§ **TASK TO COMPLETE**: Your answer should be the lines below from the one with "(* ===== verification/Percent.v ===== *)" to the one with "A [StringBuilder] argument", both included, given again exactly and with nothing added.

(RECORDS TO USE begins)

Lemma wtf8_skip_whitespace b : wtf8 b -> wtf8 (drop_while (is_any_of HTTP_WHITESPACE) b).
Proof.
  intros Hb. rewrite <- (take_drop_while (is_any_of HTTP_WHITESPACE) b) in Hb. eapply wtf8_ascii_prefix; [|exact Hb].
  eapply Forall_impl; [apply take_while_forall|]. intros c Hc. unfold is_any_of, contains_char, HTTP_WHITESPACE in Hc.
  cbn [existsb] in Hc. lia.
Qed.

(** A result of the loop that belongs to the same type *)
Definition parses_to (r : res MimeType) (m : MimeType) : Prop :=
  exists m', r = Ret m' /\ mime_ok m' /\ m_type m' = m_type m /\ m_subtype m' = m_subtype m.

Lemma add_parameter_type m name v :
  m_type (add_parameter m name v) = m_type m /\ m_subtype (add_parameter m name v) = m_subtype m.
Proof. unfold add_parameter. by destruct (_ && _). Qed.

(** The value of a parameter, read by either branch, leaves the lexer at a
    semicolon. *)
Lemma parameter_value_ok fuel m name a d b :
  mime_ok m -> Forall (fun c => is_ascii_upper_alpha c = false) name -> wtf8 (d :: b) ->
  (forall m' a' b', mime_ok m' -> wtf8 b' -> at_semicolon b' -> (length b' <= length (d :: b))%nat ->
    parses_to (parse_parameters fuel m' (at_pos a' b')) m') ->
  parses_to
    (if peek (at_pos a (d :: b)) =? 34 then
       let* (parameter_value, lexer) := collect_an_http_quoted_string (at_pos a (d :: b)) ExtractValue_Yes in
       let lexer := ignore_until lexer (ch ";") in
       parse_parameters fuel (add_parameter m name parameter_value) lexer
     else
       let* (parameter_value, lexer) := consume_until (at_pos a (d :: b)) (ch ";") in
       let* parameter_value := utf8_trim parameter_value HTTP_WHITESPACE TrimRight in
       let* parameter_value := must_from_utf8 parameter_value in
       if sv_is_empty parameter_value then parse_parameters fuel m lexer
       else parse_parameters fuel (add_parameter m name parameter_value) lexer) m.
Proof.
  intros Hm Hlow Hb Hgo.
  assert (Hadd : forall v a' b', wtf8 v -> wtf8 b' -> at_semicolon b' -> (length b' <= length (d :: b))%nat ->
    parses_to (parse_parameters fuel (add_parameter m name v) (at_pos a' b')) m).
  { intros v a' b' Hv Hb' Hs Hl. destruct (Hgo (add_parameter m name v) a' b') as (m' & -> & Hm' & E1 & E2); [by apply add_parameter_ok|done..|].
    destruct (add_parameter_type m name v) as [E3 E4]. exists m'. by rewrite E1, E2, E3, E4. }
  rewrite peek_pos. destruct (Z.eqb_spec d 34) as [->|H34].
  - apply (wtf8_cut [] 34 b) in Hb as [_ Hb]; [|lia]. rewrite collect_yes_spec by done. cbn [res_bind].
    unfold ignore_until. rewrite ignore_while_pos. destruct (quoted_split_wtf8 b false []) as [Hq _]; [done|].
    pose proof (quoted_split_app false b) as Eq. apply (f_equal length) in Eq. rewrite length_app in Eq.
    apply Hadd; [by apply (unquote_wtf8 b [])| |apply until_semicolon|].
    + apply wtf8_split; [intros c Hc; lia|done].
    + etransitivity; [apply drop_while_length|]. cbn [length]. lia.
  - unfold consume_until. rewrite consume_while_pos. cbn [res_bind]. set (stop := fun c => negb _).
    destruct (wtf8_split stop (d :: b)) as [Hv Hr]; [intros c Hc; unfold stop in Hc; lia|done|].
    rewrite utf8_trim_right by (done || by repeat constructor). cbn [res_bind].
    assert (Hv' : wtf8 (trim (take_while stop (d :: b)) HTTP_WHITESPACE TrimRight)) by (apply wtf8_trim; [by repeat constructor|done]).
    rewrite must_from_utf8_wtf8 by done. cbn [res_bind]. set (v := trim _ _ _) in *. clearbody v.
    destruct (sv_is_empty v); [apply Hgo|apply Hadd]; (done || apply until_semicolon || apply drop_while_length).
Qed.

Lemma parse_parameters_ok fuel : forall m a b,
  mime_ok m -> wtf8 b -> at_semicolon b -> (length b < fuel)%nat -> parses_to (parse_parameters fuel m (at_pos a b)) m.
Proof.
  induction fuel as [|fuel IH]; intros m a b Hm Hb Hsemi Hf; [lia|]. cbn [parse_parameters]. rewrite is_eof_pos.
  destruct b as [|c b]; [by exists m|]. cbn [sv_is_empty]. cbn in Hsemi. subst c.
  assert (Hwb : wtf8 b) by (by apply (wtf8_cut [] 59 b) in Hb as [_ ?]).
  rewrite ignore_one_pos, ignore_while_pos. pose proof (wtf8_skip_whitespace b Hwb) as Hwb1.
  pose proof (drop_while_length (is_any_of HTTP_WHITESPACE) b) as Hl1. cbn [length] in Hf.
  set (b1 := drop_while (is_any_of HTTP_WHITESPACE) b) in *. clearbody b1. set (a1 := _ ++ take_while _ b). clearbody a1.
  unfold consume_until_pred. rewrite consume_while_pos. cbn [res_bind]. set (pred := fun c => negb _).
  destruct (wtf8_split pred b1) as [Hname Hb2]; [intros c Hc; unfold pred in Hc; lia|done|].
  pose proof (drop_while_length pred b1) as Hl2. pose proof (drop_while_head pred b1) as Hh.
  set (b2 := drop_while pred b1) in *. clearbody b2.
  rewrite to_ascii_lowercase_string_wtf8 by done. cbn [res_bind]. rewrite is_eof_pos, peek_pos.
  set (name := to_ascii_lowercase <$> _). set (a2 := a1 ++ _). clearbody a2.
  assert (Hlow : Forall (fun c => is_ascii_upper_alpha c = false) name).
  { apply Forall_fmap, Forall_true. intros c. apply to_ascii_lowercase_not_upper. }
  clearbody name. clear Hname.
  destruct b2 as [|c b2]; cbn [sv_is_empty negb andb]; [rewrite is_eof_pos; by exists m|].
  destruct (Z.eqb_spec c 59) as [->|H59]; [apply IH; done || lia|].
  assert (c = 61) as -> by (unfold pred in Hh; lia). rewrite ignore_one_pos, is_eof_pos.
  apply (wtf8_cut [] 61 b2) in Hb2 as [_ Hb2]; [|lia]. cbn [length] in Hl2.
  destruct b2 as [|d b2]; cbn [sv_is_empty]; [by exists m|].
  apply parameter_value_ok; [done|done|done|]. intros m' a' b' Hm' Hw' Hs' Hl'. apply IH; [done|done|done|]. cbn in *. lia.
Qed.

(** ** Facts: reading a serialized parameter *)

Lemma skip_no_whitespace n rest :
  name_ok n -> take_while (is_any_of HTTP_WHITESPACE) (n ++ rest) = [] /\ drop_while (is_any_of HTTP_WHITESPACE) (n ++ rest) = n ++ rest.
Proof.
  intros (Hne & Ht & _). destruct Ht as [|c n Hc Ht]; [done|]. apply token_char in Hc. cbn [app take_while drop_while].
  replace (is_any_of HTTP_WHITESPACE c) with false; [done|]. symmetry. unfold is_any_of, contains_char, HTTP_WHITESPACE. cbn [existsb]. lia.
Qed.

(RECORDS TO USE ends)
(RECORDS TO USE begins)

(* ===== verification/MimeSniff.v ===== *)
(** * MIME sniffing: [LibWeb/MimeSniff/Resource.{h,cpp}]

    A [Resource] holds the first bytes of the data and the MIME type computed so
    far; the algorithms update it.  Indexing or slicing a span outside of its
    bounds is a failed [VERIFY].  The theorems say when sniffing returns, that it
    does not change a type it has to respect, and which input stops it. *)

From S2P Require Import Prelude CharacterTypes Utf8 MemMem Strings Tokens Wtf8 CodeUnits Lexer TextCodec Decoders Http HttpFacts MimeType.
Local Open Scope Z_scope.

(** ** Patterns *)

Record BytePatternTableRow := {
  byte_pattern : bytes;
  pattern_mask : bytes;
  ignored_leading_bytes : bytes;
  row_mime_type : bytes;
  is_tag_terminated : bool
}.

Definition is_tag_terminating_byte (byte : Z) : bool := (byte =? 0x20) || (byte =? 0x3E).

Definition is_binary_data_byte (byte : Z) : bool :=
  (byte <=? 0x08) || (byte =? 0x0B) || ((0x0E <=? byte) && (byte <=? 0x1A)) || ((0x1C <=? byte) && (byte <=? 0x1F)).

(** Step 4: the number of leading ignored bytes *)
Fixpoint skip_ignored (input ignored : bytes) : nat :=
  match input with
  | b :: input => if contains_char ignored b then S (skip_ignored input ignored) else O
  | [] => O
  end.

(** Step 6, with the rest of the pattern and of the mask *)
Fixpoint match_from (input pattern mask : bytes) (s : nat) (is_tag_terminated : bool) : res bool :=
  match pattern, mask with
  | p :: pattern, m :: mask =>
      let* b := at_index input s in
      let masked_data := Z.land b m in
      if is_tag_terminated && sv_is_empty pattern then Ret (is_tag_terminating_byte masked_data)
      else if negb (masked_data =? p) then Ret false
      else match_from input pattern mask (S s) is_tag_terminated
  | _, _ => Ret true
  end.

(RECORDS TO USE ends)
(RECORDS TO USE begins)

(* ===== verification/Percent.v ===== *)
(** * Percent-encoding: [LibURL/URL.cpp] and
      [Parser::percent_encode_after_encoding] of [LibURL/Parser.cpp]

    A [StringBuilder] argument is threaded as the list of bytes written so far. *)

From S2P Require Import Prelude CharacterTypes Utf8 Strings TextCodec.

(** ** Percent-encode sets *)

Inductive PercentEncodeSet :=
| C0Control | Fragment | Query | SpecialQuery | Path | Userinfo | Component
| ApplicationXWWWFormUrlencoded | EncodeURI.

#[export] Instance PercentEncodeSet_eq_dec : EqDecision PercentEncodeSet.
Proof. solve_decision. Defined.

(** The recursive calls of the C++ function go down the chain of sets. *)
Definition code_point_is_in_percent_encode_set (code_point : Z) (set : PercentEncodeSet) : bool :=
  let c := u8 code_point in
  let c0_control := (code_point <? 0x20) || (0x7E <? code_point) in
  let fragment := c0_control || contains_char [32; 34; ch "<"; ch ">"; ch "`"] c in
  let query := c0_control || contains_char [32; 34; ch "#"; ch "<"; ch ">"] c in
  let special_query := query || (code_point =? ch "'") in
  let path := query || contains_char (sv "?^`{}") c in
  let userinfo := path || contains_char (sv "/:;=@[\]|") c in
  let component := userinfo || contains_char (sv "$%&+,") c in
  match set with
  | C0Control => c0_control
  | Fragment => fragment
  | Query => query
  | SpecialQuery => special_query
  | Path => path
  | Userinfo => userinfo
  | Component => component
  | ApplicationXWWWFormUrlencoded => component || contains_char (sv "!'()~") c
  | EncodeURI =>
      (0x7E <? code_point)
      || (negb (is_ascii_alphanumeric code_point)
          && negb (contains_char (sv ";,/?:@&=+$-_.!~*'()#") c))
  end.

(RECORDS TO USE ends)

§ **OUTPUT FOR THIS EXERCISE**:
(* ===== verification/Percent.v ===== *)
(** * Percent-encoding: [LibURL/URL.cpp] and
      [Parser::percent_encode_after_encoding] of [LibURL/Parser.cpp]

    A [StringBuilder] argument is threaded as the list of bytes written so far. *)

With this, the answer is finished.